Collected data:

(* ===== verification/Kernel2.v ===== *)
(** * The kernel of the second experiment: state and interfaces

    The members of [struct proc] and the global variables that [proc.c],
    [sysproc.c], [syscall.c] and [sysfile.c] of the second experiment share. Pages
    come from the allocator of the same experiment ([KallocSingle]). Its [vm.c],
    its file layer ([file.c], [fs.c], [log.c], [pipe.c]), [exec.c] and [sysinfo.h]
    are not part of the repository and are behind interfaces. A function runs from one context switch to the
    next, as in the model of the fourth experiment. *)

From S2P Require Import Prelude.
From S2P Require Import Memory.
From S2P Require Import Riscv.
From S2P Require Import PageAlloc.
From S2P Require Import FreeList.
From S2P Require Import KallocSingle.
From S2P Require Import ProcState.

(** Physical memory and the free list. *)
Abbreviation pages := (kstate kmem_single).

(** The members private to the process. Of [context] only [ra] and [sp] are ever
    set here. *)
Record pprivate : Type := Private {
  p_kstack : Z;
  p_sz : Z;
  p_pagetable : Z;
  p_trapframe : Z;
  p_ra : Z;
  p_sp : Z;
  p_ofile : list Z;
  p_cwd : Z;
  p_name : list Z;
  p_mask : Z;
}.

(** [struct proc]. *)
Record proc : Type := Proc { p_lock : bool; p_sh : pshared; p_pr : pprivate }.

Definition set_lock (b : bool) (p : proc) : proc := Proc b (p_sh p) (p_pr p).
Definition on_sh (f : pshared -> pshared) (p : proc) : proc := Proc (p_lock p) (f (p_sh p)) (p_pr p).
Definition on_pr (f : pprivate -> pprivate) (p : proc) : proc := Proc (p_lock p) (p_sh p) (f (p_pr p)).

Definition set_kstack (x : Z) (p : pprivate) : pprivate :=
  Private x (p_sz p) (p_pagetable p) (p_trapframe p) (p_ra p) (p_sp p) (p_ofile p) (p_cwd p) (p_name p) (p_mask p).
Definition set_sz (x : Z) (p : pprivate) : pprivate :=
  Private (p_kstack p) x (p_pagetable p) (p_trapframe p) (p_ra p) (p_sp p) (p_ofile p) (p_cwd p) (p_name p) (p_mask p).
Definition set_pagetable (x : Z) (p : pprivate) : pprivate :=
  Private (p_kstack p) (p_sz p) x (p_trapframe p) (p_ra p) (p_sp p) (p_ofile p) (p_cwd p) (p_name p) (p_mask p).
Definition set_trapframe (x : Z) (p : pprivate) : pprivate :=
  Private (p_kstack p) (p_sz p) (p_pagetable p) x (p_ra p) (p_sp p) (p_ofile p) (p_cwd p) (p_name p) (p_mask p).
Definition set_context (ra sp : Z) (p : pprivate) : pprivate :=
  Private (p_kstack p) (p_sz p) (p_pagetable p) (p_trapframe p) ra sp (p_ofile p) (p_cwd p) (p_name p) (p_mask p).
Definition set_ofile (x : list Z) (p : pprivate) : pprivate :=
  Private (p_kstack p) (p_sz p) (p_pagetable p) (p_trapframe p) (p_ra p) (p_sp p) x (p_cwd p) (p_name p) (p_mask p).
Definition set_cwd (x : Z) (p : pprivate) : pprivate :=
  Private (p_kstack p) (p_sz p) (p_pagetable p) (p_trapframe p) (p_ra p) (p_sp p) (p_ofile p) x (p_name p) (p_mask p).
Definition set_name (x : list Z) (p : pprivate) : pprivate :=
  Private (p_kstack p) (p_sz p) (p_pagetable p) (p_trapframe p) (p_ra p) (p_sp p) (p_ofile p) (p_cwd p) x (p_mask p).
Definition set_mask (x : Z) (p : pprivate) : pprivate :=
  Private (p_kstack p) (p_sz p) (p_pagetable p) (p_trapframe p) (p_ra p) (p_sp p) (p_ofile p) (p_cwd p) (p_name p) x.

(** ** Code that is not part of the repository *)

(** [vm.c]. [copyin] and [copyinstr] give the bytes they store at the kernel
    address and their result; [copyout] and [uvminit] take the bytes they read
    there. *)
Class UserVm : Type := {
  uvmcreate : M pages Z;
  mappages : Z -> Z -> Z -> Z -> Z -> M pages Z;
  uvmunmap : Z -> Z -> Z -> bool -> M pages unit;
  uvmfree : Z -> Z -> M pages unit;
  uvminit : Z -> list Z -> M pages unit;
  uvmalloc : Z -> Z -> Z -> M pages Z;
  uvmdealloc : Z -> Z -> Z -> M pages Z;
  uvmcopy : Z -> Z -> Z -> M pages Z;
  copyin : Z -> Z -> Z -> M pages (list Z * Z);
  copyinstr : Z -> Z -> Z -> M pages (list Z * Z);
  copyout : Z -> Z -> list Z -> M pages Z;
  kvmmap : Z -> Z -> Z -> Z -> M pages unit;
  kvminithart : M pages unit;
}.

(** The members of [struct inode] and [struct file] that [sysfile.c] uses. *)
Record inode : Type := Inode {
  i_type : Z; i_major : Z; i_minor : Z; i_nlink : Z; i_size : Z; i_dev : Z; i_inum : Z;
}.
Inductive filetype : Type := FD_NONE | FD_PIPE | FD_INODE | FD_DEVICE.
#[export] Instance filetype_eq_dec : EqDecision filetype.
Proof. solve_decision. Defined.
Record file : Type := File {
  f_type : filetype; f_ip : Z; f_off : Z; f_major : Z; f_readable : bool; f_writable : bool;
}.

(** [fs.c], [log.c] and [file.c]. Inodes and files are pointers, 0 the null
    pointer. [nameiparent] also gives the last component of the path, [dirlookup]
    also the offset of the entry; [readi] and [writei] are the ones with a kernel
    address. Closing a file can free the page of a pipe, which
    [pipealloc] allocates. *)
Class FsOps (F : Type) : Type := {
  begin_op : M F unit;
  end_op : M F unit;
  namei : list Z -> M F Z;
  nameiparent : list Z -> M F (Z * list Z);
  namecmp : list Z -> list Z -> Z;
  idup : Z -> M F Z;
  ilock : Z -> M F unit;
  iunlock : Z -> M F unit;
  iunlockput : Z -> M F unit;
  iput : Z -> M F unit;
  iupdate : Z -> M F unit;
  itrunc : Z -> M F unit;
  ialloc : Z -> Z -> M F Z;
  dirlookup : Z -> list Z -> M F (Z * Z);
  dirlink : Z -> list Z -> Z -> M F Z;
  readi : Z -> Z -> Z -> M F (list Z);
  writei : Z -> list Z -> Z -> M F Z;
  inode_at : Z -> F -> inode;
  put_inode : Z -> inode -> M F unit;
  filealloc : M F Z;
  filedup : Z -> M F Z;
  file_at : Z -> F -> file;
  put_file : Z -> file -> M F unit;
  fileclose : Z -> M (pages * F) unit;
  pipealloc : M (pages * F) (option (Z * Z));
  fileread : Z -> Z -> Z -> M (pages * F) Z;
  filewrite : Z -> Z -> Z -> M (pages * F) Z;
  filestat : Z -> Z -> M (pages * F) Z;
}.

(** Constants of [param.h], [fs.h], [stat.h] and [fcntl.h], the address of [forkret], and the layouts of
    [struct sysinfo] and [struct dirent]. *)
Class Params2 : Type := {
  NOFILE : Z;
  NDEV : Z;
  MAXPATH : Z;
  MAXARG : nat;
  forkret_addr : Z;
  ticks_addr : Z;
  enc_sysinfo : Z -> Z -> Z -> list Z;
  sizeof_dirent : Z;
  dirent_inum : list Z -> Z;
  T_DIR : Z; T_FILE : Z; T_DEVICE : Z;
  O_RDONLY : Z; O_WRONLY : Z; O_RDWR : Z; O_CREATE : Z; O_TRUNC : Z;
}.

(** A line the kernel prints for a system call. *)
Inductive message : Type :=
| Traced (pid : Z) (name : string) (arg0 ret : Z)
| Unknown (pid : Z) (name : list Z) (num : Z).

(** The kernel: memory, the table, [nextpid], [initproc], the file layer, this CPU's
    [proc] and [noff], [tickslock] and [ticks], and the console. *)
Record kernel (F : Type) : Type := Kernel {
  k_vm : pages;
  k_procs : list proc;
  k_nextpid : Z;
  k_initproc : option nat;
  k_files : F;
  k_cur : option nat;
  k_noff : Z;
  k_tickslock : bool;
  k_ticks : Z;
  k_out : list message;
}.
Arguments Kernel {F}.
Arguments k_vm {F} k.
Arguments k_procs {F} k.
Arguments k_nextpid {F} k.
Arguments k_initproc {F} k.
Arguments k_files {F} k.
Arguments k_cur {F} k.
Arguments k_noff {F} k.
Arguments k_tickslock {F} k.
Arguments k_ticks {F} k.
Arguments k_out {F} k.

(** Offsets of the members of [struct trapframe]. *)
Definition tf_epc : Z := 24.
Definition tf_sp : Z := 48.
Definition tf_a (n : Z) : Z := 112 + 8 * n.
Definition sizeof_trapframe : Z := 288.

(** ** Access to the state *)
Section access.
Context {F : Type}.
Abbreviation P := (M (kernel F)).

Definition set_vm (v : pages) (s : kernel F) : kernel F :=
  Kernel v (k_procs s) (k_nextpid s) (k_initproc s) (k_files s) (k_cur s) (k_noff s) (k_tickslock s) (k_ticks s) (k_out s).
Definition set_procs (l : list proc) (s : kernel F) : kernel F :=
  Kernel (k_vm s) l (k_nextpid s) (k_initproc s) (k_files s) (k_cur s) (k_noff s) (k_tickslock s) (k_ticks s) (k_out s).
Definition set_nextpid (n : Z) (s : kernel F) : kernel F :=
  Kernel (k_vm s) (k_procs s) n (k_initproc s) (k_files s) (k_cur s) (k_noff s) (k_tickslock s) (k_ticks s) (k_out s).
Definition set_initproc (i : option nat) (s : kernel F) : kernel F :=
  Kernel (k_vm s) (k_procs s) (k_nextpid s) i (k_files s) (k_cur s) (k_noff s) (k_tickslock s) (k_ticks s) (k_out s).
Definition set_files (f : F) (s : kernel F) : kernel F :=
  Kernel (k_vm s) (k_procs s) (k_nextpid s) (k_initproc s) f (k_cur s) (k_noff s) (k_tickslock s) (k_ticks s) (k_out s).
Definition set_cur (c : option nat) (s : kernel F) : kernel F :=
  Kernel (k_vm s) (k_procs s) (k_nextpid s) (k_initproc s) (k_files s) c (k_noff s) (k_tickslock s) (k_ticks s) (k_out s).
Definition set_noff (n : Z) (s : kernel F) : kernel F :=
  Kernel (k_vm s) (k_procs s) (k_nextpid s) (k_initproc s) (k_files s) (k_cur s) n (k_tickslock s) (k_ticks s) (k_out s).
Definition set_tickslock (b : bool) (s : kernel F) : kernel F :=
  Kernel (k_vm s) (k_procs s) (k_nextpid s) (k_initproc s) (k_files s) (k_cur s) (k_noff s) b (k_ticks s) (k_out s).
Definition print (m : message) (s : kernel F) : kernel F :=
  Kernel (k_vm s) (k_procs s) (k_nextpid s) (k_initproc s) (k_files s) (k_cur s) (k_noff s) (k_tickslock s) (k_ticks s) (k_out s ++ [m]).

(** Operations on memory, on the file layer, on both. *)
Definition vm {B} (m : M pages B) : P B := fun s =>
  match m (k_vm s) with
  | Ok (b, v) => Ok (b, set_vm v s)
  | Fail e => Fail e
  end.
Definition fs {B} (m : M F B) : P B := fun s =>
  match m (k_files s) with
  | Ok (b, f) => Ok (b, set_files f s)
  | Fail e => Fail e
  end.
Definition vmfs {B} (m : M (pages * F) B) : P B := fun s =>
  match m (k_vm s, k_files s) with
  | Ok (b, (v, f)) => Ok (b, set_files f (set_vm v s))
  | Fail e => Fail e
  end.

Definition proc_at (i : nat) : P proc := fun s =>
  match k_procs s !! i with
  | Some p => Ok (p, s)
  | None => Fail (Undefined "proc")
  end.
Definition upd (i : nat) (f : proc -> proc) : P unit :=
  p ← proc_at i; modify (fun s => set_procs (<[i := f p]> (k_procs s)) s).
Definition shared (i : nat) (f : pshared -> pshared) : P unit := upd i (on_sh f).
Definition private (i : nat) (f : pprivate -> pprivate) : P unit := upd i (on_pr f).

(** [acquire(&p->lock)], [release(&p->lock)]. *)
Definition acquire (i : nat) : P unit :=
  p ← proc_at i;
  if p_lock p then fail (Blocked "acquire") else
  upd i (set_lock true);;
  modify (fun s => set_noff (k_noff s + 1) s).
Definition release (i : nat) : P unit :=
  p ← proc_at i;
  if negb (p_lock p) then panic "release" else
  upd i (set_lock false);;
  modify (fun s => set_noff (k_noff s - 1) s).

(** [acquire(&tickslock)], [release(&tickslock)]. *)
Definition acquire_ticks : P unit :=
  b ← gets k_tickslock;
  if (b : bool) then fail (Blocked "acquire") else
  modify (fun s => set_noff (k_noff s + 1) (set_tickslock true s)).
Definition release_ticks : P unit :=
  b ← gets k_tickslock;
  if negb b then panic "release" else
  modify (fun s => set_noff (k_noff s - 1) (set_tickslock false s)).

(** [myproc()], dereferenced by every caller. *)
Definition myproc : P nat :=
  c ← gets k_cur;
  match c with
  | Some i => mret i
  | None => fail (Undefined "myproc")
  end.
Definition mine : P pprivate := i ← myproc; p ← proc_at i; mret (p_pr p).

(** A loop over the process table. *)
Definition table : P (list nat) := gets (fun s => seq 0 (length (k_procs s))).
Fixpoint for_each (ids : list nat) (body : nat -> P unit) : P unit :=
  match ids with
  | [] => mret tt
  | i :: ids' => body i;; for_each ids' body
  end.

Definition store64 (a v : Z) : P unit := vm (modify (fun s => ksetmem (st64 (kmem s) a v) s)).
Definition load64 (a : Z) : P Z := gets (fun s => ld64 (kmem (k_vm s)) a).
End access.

- **TASK GOAL**:
From the first line of the entries above to the line with "From S2P Require Import Prelude.", please return every line exactly, keeping both ends.

- **TASK OUTPUT**:
(* ===== verification/Kernel2.v ===== *)
(** * The kernel of the second experiment: state and interfaces

    The members of [struct proc] and the global variables that [proc.c],
    [sysproc.c], [syscall.c] and [sysfile.c] of the second experiment share. Pages
    come from the allocator of the same experiment ([KallocSingle]). Its [vm.c],
    its file layer ([file.c], [fs.c], [log.c], [pipe.c]), [exec.c] and [sysinfo.h]
    are not part of the repository and are behind interfaces. A function runs from one context switch to the
    next, as in the model of the fourth experiment. *)

From S2P Require Import Prelude.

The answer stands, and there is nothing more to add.